---
datasets:
- DeepMath-103K
language:
- en
library_name: transformers
license: apache-2.0
pipeline_tag: text-generation
tags:
- reasoning
- reinforcement-learning
- rlvr
- mcts
- math
- iclr-2026
model-index:
- name: DeepSearch-1.5B
results:
- task:
type: text-generation
name: Mathematical Reasoning
dataset:
name: AIME 2024
type: text
metrics:
- type: avg@32
value: 53.65
- type: avg@32
value: 35.42
- type: avg@32
value: 90.39
- type: avg@32
value: 92.53
- type: avg@32
value: 40.0
- type: avg@32
value: 65.72
---
🚀 DeepSearch-1.5B
**DeepSearch-1.5B🌟** is a 1.5B parameter reasoning model trained with **Reinforcement Learning with Verifiable Rewards (RLVR)**, enhanced by **Monte Carlo Tree Search (MCTS)**.
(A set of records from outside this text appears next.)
(* ===== verification/Portfolio.v ===== *)
(** backend/services/portfolio_service.py: the positions projection rebuilt
    from filled trades, mark-to-market reads, the equity curve and the
    closed-trade count. *)

From S2P Require Import Prelude Numeric PyDecimal Models.
From Stdlib Require Import QArith Qabs Lqa.
#[local] Open Scope Z_scope.

Section portfolio.
Context {F : Type} `{Num F}.

(** [float(t.filled_price or 0)] *)
Definition trade_price (t : Trade) : F :=
  match tr_filled_price t with
  | Some p => if dcoef p =? 0 then n0 else nof_dec p
  | None => n0
  end.
Definition trade_qty (t : Trade) : F := nof_dec (tr_quantity t).

(** One asset's [{"qty", "cost", "realized"}]. *)
Record book_entry := mkEntry { b_qty : F; b_cost : F; b_realized : F }.
Definition empty_entry : book_entry := mkEntry n0 n0 n0.

(** One filled trade applied to its asset's entry. *)
Definition entry_step (b : book_entry) (t : Trade) : book_entry :=
  let qty := trade_qty t in
  let price := trade_price t in
  if bool_decide (tr_side t = "buy") then
    mkEntry (b_qty b ⊕ qty) (b_cost b ⊕ (qty ⊗ price)) (b_realized b)
  else
    let avg_cost := if nbool (b_qty b) then b_cost b ⊘ b_qty b else n0 in
    let sell_qty := nmin qty (b_qty b) in
    let qty' := b_qty b ⊖ sell_qty in
    mkEntry qty' (avg_cost ⊗ nmax n0 qty') (b_realized b ⊕ ((price ⊖ avg_cost) ⊗ sell_qty)).

Definition book_step (book : gmap string book_entry) (t : Trade) : gmap string book_entry :=
  <[tr_asset t := entry_step (default empty_entry (book !! tr_asset t)) t]> book.

Definition book_of (trades : list Trade) : gmap string book_entry := foldl book_step ∅ trades.

(** The row stored for an open entry; none for a flat one. *)
Definition position_row (user_id asset : string) (b : book_entry) : option Position :=
  if b_qty b <=.? n0 then None
  else Some (mkPosition user_id asset (nrepr (nround (b_qty b) 6))
               (nrepr (nround (b_cost b ⊘ b_qty b) 4)) (nrepr (nround (b_realized b) 2))).

(** [rebuild_positions]: replace the user's rows by those of the fold. *)
Definition rebuild_positions (d : LedgerDB) (user_id : string) : LedgerDB :=
  let book := book_of (filled_trades d user_id) in
  let others := filter (λ p, po_user_id p ≠ user_id) (db_positions d) in
  d <| db_positions :=
         others ++ omap (λ kb : string * book_entry, position_row user_id kb.1 kb.2)
                     (map_to_list book) |>.

(** [recompute_positions] *)
Definition recompute_positions (s : Session) (user_id : string) : Session :=
  commit (s <| working ::= λ d, rebuild_positions d user_id |>).

(** *** Reading positions *)

Record position_view := mkView {
  v_asset : string;
  v_quantity : F;
  v_avg_entry_price : F;
  v_current_price : F;
  v_price_stale : bool;
  v_unrealized_pnl : F;
  v_realized_pnl : F;
  v_market_value : F
}.

(** The mark of an asset and whether it is stale ([get_mark_price]). *)
Variable get_mark_price : string → option F * bool.

(** [get_positions_with_pnl] *)
Definition get_positions_with_pnl (d : LedgerDB) (user_id : string) : list position_view :=
  map (λ p,
    let quantity := nof_dec (po_quantity p) in
    let avg_entry := nof_dec (po_avg_entry_price p) in
    let '(mark, stale) := get_mark_price (po_asset p) in
    let current_price := default avg_entry mark in
    let unrealized := (current_price ⊖ avg_entry) ⊗ quantity in
    mkView (po_asset p) quantity avg_entry current_price stale (nround unrealized 2)
      (nof_dec (po_realized_pnl p)) (nround (current_price ⊗ quantity) 2))
  (filter (λ p, po_user_id p = user_id ∧ 0 < dcoef (po_quantity p)) (db_positions d)).

(** *** The equity curve *)

(** [last_fill]: the price of each asset's last fill. *)
Definition last_fills (trades : list Trade) : gmap string F :=
  foldl (λ m t, <[tr_asset t := trade_price t]> m) ∅ trades.

Definition current_prices (trades : list Trade) : gmap string F :=
  map_imap (λ asset last, Some (default last (get_mark_price asset).1)) (last_fills trades).

(** Cash and holdings after one trade. *)
Definition equity_step (s : F * gmap string F) (t : Trade) : F * gmap string F :=
  let '(equity, book) := s in
  let qty := trade_qty t in
  let price := trade_price t in
  let held_qty := default n0 (book !! tr_asset t) in
  if bool_decide (tr_side t = "buy") then
    (equity ⊖ (qty ⊗ price), <[tr_asset t := held_qty ⊕ qty]> book)
  else
    let sell_qty := nmin qty held_qty in
    (equity ⊕ (sell_qty ⊗ price), <[tr_asset t := held_qty ⊖ sell_qty]> book).

(** The marked value of the open holdings. *)
Definition open_value (prices book : gmap string F) : F :=
  nsum (omap (λ kq : string * F,
                if kq.2 >.? n0 then Some (kq.2 ⊗ default n0 (prices !! kq.1)) else None)
             (map_to_list book)).

Fixpoint curve_from (prices : gmap string F) (s : F * gmap string F) (trades : list Trade)
    : list F :=
  match trades with
  | [] => []
  | t :: ts =>
      let s := equity_step s t in
      (s.1 ⊕ open_value prices s.2) :: curve_from prices s ts
  end.

(** [equity_curve_from_trades] *)
Definition equity_curve_from_trades (d : LedgerDB) (user_id : string) (starting_capital : F)
    : list F :=
  let trades := filled_trades d user_id in
  starting_capital :: curve_from (current_prices trades) (starting_capital, ∅) trades.

(** *** Closed trades *)

(** [closed_trade_results]: wins and closed round trips. *)
Definition closed_step (s : gmap string (F * F) * Z * Z) (t : Trade)
    : gmap string (F * F) * Z * Z :=
  let '(book, wins, closed) := s in
  let qty := trade_qty t in
  let price := trade_price t in
  let '(current_qty, cost) := default (n0, n0) (book !! tr_asset t) in
  if bool_decide (tr_side t = "buy") then
    (<[tr_asset t := (current_qty ⊕ qty, cost ⊕ (qty ⊗ price))]> book, wins, closed)
  else if current_qty >.? n0 then
    let avg := if nbool current_qty then cost ⊘ current_qty else n0 in
    let remaining := nmax n0 (current_qty ⊖ qty) in
    (<[tr_asset t := (remaining, avg ⊗ remaining)]> book,
     (if price >.? avg then wins + 1 else wins), closed + 1)
  else (book, wins, closed).

Definition closed_trade_results (trades : list Trade) : Z * Z :=
  let '(_, wins, closed) := foldl closed_step (∅, 0, 0) trades in (wins, closed).
End portfolio.
Arguments book_entry F : clear implicits.
Arguments position_view F : clear implicits.

(** ** Properties of the projection, in exact arithmetic *)

Definition trade_ok (t : Trade) : Prop := 0 ≤ dcoef (tr_quantity t).

Lemma nof_dec_nonneg (d : dec) : 0 ≤ dcoef d → (0 <= nof_dec (F:=Q) d)%Q.
Proof.
  intros Hd. unfold nof_dec. destruct (Z.leb_spec 0 (dexp d)); cbn; unfold Qle; cbn; [|lia].
  pose proof (pow10_pos (dexp d)). nia.
Qed.

Lemma trade_qty_nonneg t : trade_ok t → (0 <= trade_qty (F:=Q) t)%Q.
Proof. apply nof_dec_nonneg. Qed.

(** A holding is never negative and a flat one has no cost. *)
Definition entry_ok (b : book_entry Q) : Prop :=
  (0 <= b_qty b)%Q ∧ ((b_qty b == 0)%Q → (b_cost b == 0)%Q).

Lemma empty_entry_ok : entry_ok empty_entry.
Proof. split; cbn; intros; [done|reflexivity]. Qed.

Lemma nbool_Q_false (x : Q) : nbool x = false ↔ (x == 0)%Q.
Proof. unfold nbool. rewrite negb_false_iff. apply neq_Q. Qed.

(** What one trade does to its entry, with the divisions resolved. *)
Lemma entry_step_Q (b : book_entry Q) t :
  entry_ok b → trade_ok t →
  let b' := entry_step b t in
  let sold := nmin (trade_qty t) (b_qty b) in
  entry_ok b' ∧
  (b_realized b' - b_cost b' ==
   b_realized b - b_cost b +
   if bool_decide (tr_side t = "buy") then - (trade_qty t * trade_price t)
   else sold * trade_price t)%Q.
Proof.
  intros [Hq Hc] Ht%trade_qty_nonneg. unfold entry_step.
  destruct (bool_decide (tr_side t = "buy")); cbn [b_qty b_cost b_realized].
  - split; [split; cbn [b_qty b_cost nadd Num_Q nmul]; [lra|intros He]|cbn; ring].
    assert (b_qty b == 0)%Q as Hb by lra. assert (trade_qty t == 0)%Q as -> by lra.
    rewrite (Hc Hb). ring.
  - destruct (nmin_Q (trade_qty t) (b_qty b)) as (Hm1 & Hm2 & Hm3).
    set (sold := nmin (trade_qty t) (b_qty b)) in *. cbn zeta.
    assert (0 <= sold)%Q as Hs by (destruct Hm3 as [-> | ->]; done).
    destruct (nmax_Q n0 (b_qty b ⊖ sold)) as (Hx1 & Hx2 & Hx3).
    assert (nmax n0 (b_qty b ⊖ sold) == b_qty b - sold)%Q as Hx.
    { destruct Hx3 as [Hx3|Hx3]; rewrite Hx3 in *; [|reflexivity].
      unfold n0, nof_Z in *; cbn in *. lra. }
    destruct (nbool (b_qty b)) eqn:Hb.
    + assert (¬ b_qty b == 0)%Q as Hn by (intros ?%nbool_Q_false; congruence).
      cbn [nadd nsub nmul ndiv Num_Q] in *. split; [split; cbn [b_qty b_cost]; [lra|]|].
      * intros He. rewrite Hx, He. ring.
      * rewrite Hx. field. done.
    + apply nbool_Q_false in Hb. specialize (Hc Hb).
      assert (sold == 0)%Q as Hs0 by lra.
      cbn [nadd nsub nmul ndiv Num_Q] in *. split; [split; cbn [b_qty b_cost]; [lra|]|].
      * intros He. rewrite Hx, He. ring.
      * rewrite Hx, Hs0, Hb. unfold n0, nof_Z. cbn [nof_ratio Num_Q]. lra.
Qed.

Definition book_ok (book : gmap string (book_entry Q)) : Prop :=
  map_Forall (λ _, entry_ok) book.

Lemma book_ok_default book a : book_ok book → entry_ok (default empty_entry (book !! a)).
Proof. intros Hb. destruct (book !! a) eqn:E; cbn; [by eapply Hb|apply empty_entry_ok]. Qed.
#[export] Hint Resolve empty_entry_ok book_ok_default : core.

Lemma book_step_ok book t : book_ok book → trade_ok t → book_ok (book_step book t).
Proof.
  intros Hb Ht. apply map_Forall_insert_2; [|done]. by apply entry_step_Q; auto.
Qed.

(** The equity fold holds exactly the quantities of the positions fold. *)
Lemma equity_holdings {F} `{Num F} (book : gmap string (book_entry F)) (cash : F) t :
  (equity_step (cash, b_qty <$> book) t).2 = b_qty <$> book_step book t.
Proof.
  unfold equity_step, book_step, entry_step. rewrite fmap_insert, lookup_fmap.
  assert (default n0 (b_qty <$> book !! tr_asset t) = b_qty (default empty_entry (book !! tr_asset t)))
    as -> by (by destruct (book !! tr_asset t)).
  by destruct (bool_decide _).
Qed.

(** Profit locked in minus cost still open, over the book. *)
Definition booked (book : gmap string (book_entry Q)) : Q :=
  map_qsum (λ _ b, b_realized b - b_cost b)%Q book.

Lemma equity_step_booked book cash t :
  book_ok book → trade_ok t →
  ((equity_step (cash, b_qty <$> book) t).1 - booked (book_step book t) == cash - booked book)%Q.
Proof.
  intros Hb Ht. unfold booked, book_step.
  rewrite (map_qsum_update _ empty_entry) by reflexivity.
  pose proof (book_ok_default book (tr_asset t) Hb) as He.
  destruct (entry_step_Q _ t He Ht) as [_ Hs]. rewrite Hs.
  unfold equity_step. rewrite lookup_fmap.
  assert (default n0 (b_qty <$> book !! tr_asset t) = b_qty (default empty_entry (book !! tr_asset t)))
    as -> by (by destruct (book !! tr_asset t)).
  destruct (bool_decide _); cbn; ring.
Qed.

Lemma equity_fold cash book trades :
  book_ok book → Forall trade_ok trades →
  let '(cash', held) := foldl equity_step (cash, b_qty <$> book) trades in
  held = b_qty <$> foldl book_step book trades ∧ book_ok (foldl book_step book trades) ∧
  (cash' - booked (foldl book_step book trades) == cash - booked book)%Q.
Proof.
  revert cash book; induction trades as [|t ts IH]; intros cash book Hb Hts; cbn [foldl].
  { split_and!; [done..|reflexivity]. }
  inversion Hts as [|?? Ht Hts']; subst.
  pose proof (equity_step_booked book cash t Hb Ht) as Hc.
  pose proof (equity_holdings book cash t) as Hh.
  destruct (equity_step (cash, b_qty <$> book) t) as [cash1 held1]. cbn [fst snd] in *. subst held1.
  specialize (IH cash1 (book_step book t) (book_step_ok _ _ Hb Ht) Hts').
  destruct (foldl equity_step _ ts) as [cash' held]. destruct IH as (-> & Hok & IH).
  split_and!; [done..|]. by rewrite IH.
Qed.

Lemma curve_from_last {F} `{Num F} (prices : gmap string F) s trades x :
  x :: curve_from prices s trades =
  (x :: curve_from prices s trades) ∧
  (trades ≠ [] → List.last (curve_from prices s trades) x =
     (foldl equity_step s trades).1 ⊕ open_value prices (foldl equity_step s trades).2).
Proof.
  split; [done|]. revert s x; induction trades as [|t ts IH]; intros s x Hne; [done|].
  cbn [curve_from foldl]. destruct ts as [|t' ts]; [done|].
  specialize (IH (equity_step s t) x ltac:(done)). cbn [curve_from] in IH |- *. exact IH.
Qed.

Lemma open_value_Q (prices : gmap string Q) (book : gmap string (book_entry Q)) :
  book_ok book →
  (open_value prices (b_qty <$> book) ==
   map_qsum (λ a b, b_qty b * default 0 (prices !! a)) book)%Q.
Proof.
  intros Hb. unfold open_value, map_qsum. rewrite nsum_Q, map_to_list_fmap.
  assert (∀ a b, (a, b) ∈ map_to_list book → entry_ok b) as Hall.
  { intros a b Hin%elem_of_map_to_list. by eapply Hb. }
  induction (map_to_list book) as [|[a b] l IH]; [reflexivity|].
  cbn [map fmap list_fmap omap list_omap prod_map fst snd]. unfold id at 1 2.
  assert (entry_ok b) as [Hq _] by (eapply (Hall a); set_solver).
  assert (IH' := IH (λ a' b' Hin, Hall a' b' ltac:(set_solver))).
  destruct (n0 <.? b_qty b) eqn:E; cbn [qsum foldr]; unfold qsum in *; cbn [foldr].
  - rewrite IH'. reflexivity.
  - apply nlt_Q_false in E. rewrite IH'. unfold n0, nof_Z in E. cbn in E.
    assert (b_qty b == 0)%Q as -> by lra. ring.
Qed.

(** The equity curve and the positions projection tell the same story.
    The last point of the curve is the starting capital, plus over all assets
    the profit realised on what was sold, plus the marked value of what is
    still held less what it cost. Oversold quantities are clamped alike in
    both, so a stale fill cannot make them disagree. *)
Theorem equity_curve_accounts (get_mark : string → option Q * bool) (d : LedgerDB)
    (u : string) (start : Q) :
  Forall trade_ok (filled_trades d u) →
  let trades := filled_trades d u in
  (List.last (equity_curve_from_trades get_mark d u start) start ==
   start + map_qsum (λ a b, b_realized b - b_cost b +
                            b_qty b * default 0 (current_prices get_mark trades !! a))
             (book_of trades))%Q.
Proof.
  intros Hok trades. unfold equity_curve_from_trades. fold trades.
  rewrite map_qsum_plus. fold (booked (book_of trades)).
  pose proof (equity_fold start ∅ trades (map_Forall_empty _) Hok) as Hf.
  change (foldl book_step ∅ trades) with (book_of (F:=Q) trades) in Hf.
  rewrite fmap_empty in Hf.
  destruct (decide (trades = [])) as [He|Hne].
  { rewrite He. cbn. unfold booked, map_qsum, qsum. rewrite !map_to_list_empty. cbn. ring. }
  destruct (curve_from_last (current_prices get_mark trades) (start, ∅) trades start) as [_ Hl].
  specialize (Hl Hne).
  destruct (curve_from (current_prices get_mark trades) (start, ∅) trades) as [|x l] eqn:Ec.
  { destruct trades; [done|discriminate]. }
  change (List.last (start :: x :: l) start) with (List.last (x :: l) start). rewrite Hl.
  destruct (foldl equity_step (start, ∅) trades) as [cash held].
  destruct Hf as (-> & Hb & Hc). cbn [fst snd nadd Num_Q].
  rewrite open_value_Q by done.
  assert (cash == start + booked (book_of trades))%Q as ->.
  { change (booked ∅) with 0%Q in Hc. lra. }
  ring.
Qed.

(** A round trip: buy 4 at 10, sell 3 at 12, sell 5 (clamped to 1) at 9. *)
Definition round_trip : LedgerDB :=
  let tr id side q p at_ := mkTrade id "u" "AAPL" side (Dec q 0) "market" None None "day" "FILLED"
                              (Some (Dec p 0)) at_ (Some at_) in
  mkLedgerDB {["a" := tr "a" "buy" 4 10 1; "b" := tr "b" "sell" 3 12 2; "c" := tr "c" "sell" 5 9 3]} ∅ [].

Lemma equity_curve_accounts_witness :
  (List.last (equity_curve_from_trades (λ _, (Some 11%Q, false)) round_trip "u" 100) 100 ==
   100 + map_qsum (λ a b, b_realized b - b_cost b +
           b_qty b * default 0 (current_prices (λ _, (Some 11%Q, false)) (filled_trades round_trip "u") !! a))
           (book_of (filled_trades round_trip "u")))%Q.
Proof.
  apply equity_curve_accounts.
  vm_compute. repeat constructor; discriminate.
Defined.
Unlike prior approaches that restrict structured search to inference, DeepSearch integrates MCTS *into training*, enabling systematic exploration, fine-grained credit assignment, and efficient replay buffering.
This model achieves **state-of-the-art accuracy among 1.5B reasoning models** while being **5.7× more compute-efficient** than extended RL training baselines.

---
## Model Details
- **Developed by**: Fang Wu\*, Weihao Xuan\*, Heli Qi\*, Ximing Lu, Aaron Tu, Li Erran Li, Yejin Choi
- **Institutional affiliations**: Stanford University, University of Tokyo, RIKEN AIP, University of Washington, UC Berkeley, Amazon AWS, Columbia University
- **Paper**: [DeepSearch: Overcome the Bottleneck of Reinforcement Learning with Verifiable Rewards via Monte Carlo Tree Search](https://huggingface.co/papers/2509.25454)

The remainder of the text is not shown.